Faltavam ainda 12 minutos para a hora marcada quando o Dragon da SpaceX, tripulado pelos astronautas Bob Behnken e Doug Hurley, bateram à porta de Chris Cassidy (EUA), Anatoly Ivanishin e Ivan Vagner (Rússia) na Estação Espacial Internacional.
Do outro lado da escotilha quadrada, que demoraria duas horas a abrir-se para os dos recém-chegados, estava feita História. Menos de 19 horas após a partida do Dragon a bordo do foguetão Falcon 9, a cápsula da SpaceX chegava ao laboratório e fazia da empresa a primeira privada a levar humanos para a Estação Espacial. Aos ombros levava ainda outra responsabilidade: a de ser também o primeiro voo americano, e a partir de solo americano, desde 2011.
Pelo caminho, Bob e Doug, companheiros da exploração espacial e amigos de uma vida, batizaram a cápsula: “Endeavour”, “empenho” em inglês e, mais do que isso, o nome da nave espacial em que os dois astronautas se estrearam nas viagens ao espaço. Eram 18h02 quando acoplaram. Estava feita história.
This is the first time in human history @NASA_Astronauts have entered the @Space_Station from a commercially-made spacecraft. @AstroBehnken and @Astro_Doug have finally arrived to the orbiting laboratory in @SpaceX's Dragon Endeavour spacecraft. pic.twitter.com/3t9Ogtpik4
— NASA (@NASA) May 31, 2020
Um problema russo por resolver
Esse esforço simboliza um momento prestigiante para os Estados Unidos, considerou Rui Curado Silva, professor de Astrofísica e Instrumentação do Espaço na Universidade de Coimbra e investigador no Laboratório de Instrumentação e Física Experimental de Partículas (LIP).
“Esta missão é fundamental para a SpaceX para demonstrar que é capaz de dominar algumas das principais dificuldades das missões tripuladas, o que se traduzirá certamente por um ganho de credibilidade”, disse o coordenador do grupo de Instrumentação Espacial numa reação enviada ao Observador.
Mas também é mais do que uma questão de orgulho.

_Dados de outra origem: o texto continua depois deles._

Section TimeTheorems.
Context `{TodClock}.
Implicit Types s : mmst.
(** A time that the registers can hold, once set, is the time that is read next. *)
Lemma settime_gettime ts s :
  0 ≤ tv_sec ts < 2 ^ 48 → 0 ≤ tv_nsec ts < NSEC_PER_SEC →
  wp (dfl_tod_set_time base ts ;; dfl_tod_get_timex base) (λ r _, r = ts) (λ _ _, False) s.
Proof.
  intros Hs Hn. wstep. eapply wp_mono; [by apply settime_exact| |done]. cbv beta. intros _ s1 Hnow.
  eapply wp_mono; [apply gettime_exact| |done]. cbv beta. intros r s2 ->. rewrite Hnow. destruct ts as [sec nsec]. cbn [tv_sec tv_nsec] in *. unfold NSEC_PER_SEC in *.
  f_equal; [rewrite Z.div_add_l, Z.div_small by lia; lia|by rewrite Z.add_comm, Z.mod_add, Z.mod_small by lia].
Qed.
(** A delta that takes more cycles is added to the time, without its sign. *)
Lemma adjust_time_far tries delta period d s :
  - 2 ^ 63 < delta < 2 ^ 63 → hw_read (base + TOD_PERIOD) (mm_hw s) = (period, d) → 0 ≤ period ≤ TOD_PERIOD_MAX →
  0 < headroom delta period → TOD_ADJUST_COUNT_MAX < Z.abs delta / headroom delta period →
  wp (dfl_tod_adjust_time base tries delta) (λ _ s', now (mm_hw s') = u64 (now d + Z.abs delta)) (λ _ _, False) s.
Proof.
  intros Hdelta Hd Hp Hroom Hcount. unfold dfl_tod_adjust_time. cbv zeta. wstep. unfold wpg at 1, readl. rewrite Hd. cbv beta zeta.
  unfold headroom, TOD_PERIOD_MIN, PERIOD_FRAC_OFFSET in *. unfold TOD_PERIOD_MAX in *. rewrite (u32_small period) by (unfold is_u32; lia). set (s1 := Mm d _).
  set (diff := if delta <? 0 then period / 2 ^ 16 else (0xfffff - period) / 2 ^ 16) in *.
  assert (Hdiff : (if delta <? 0 then Z.shiftr (u32 (period - 0)) 16 else u32 (Z.shiftr (u64 (1048575 - period)) 16)) = diff).
  { unfold diff. destruct (delta <? 0); rewrite ?u64_small, ?Z.sub_0_r, Z.shiftr_div_pow2 by (unfold is_u64; lia); [by rewrite u32_small by (unfold is_u32; lia)|].
    apply u32_small. unfold is_u32. split; [apply Z.div_pos; lia|apply Z.div_lt_upper_bound; lia]. }
  rewrite Hdiff. set (a := if delta <? 0 then s64 (- delta) else delta).
  assert (Ha : a = Z.abs delta) by (unfold a; destruct (Z.ltb_spec delta 0); unfold s64; rewrite ?Z.mod_small by lia; lia). rewrite Ha, u64_small by (unfold is_u64; lia).
  wstep. unfold div_u64_rem. destruct (Z.eqb_spec diff 0); [lia|]. apply wp_access; [|done]. intros ? [= <-].
  destruct (Z.ltb_spec TOD_ADJUST_COUNT_MAX (Z.abs delta / diff)) as [_|]; [|lia].
  eapply wp_mono; [apply coarse_spec| |done].
  - intros Hz. rewrite Hz, Z.div_0_l in Hcount by lia. by vm_compute in Hcount.
  - by intros _ s2 [-> _].
Qed.
End TimeTheorems.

É também um problema político e diplomático que os Estados Unidos tenham passado nove anos dependentes da Rússia para colocar americanos na Estação Espacial Internacional: “Em 2014, na sequência das sanções americanas a dirigentes russos pela anexação da Crimeia, o então vice-primeiro ministro Rogozin relembrou a dependência dos EUA para aceder à Estação Espacial Internacional”.

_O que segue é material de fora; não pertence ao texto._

(** ** The accesses of the operations *)
Section NetFacts.
Context `{Regmap} (tries : nat).
Implicit Types s : netdata.
Definition np_log s : list rm_io := rm_log (np_regmap s).
(** A variant of the hardware: the ranges that its register map lets through hold every
    register that its operations name. *)
Definition regs_of (params : s10hssi_ops_params) : list Z :=
  ((λ st, st.1) <$> op_stats params) ++ ((λ st, st.1 + 1) <$> op_stats params) ++
  [op_tx_clr_off params; op_rx_clr_off params; op_lpbk_off params; op_link_off params].
Definition io_reg (e : rm_io) : Z := match e with RmRead reg _ => reg | RmWrite reg _ _ => reg end.
Lemma variants_allowed :
  Forall (λ r, reg_allowed regmap_range_10g (PHY_BASE_OFF + PHY_MAX_OFF) r = true) (regs_of s10hssi_params) ∧
  Forall (λ r, reg_allowed regmap_range_100g ILL_100G_RX_FEC_MAX_OFF r = true) (regs_of (intel_ll_100g_params ILL_100G_RX_FEC_ST ILL_100G_RX_FEC_ST_ALN)) ∧
  Forall (λ r, reg_allowed regmap_range_100g ILL_100G_RX_FEC_MAX_OFF r = true) (regs_of (intel_ll_100g_params ILL_100G_RX_PCS_ALN_OFF ILL_100G_RX_RCS_ALIGNED)).
Proof. split_and!; apply (bool_decide_unpack _); vm_compute; exact I. Qed.
(** The names of the counters are different and fit their slots. *)
Lemma names_ok : Forall (λ t : list stat_info, NoDup t.*2 ∧ NoDup t.*1 ∧ Forall (λ n, (String.length n < 32)%nat) t.*2) [stats_10g; stats_100g].
Proof.
  assert (Hb : ∀ t : list stat_info, bool_decide (NoDup t.*2 ∧ NoDup t.*1 ∧ Forall (λ n, (String.length n < 32)%nat) t.*2) = true →
    NoDup t.*2 ∧ NoDup t.*1 ∧ Forall (λ n, (String.length n < 32)%nat) t.*2) by (by intros t ?%bool_decide_eq_true).
  constructor; [|constructor; [|constructor]]; apply Hb; vm_compute; reflexivity.
Qed.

Dmitry Rogozin, atual diretor geral da Roscosmos, chegou a ameaçar os Estados Unidos com a cessação da colaboração na Estação Espacial Internacional, recordando que o segmento russo da do laboratório era independente do americano, mas o contrário não. Por isso é que “para o futuro da exploração espacial, estas cápsulas da SpaceX e as da Boeing, cujo desenvolvimento é financiado pelo Programa Tripulado Comercial da NASA, representam alternativas à Soyuz, que é atualmente opção única para transportar as tripulações de e para a Estação Espacial”, explicou Rui Curado Silva.
Ciente desta dependência, a Roscosmos — a agência espacial russa — aumentou em flecha os valores que cobrava aos Estados Unidos por cada astronauta a quem dava boleia para a Estação Espacial Internacional. É o que nos diz Rui Moura, do Instituto Geofísico e docente do Departamento de Geociências da Faculdade de Ciências da Universidade do Porto, um dos dois cientistas-astronautas portugueses. Em entrevista ao Observador, também ele considerou que o sucesso desta missão “terá certamente alguns impactos económicos para a Roscosmos”.
É que, além do “plano moral”, relacionado com “a restituição do orgulho e brio nacional dos norte-americanos”, e do “plano tecnológico”, já que foi a primeira vez que o primeiro estágio do Falcon 9 foi recuperado durante uma missão tripulada, realça-se também o “plano económico”, visto que “significa um custo por tripulante que baixou de cerca de 86 milhões de dólares para 55 milhões”.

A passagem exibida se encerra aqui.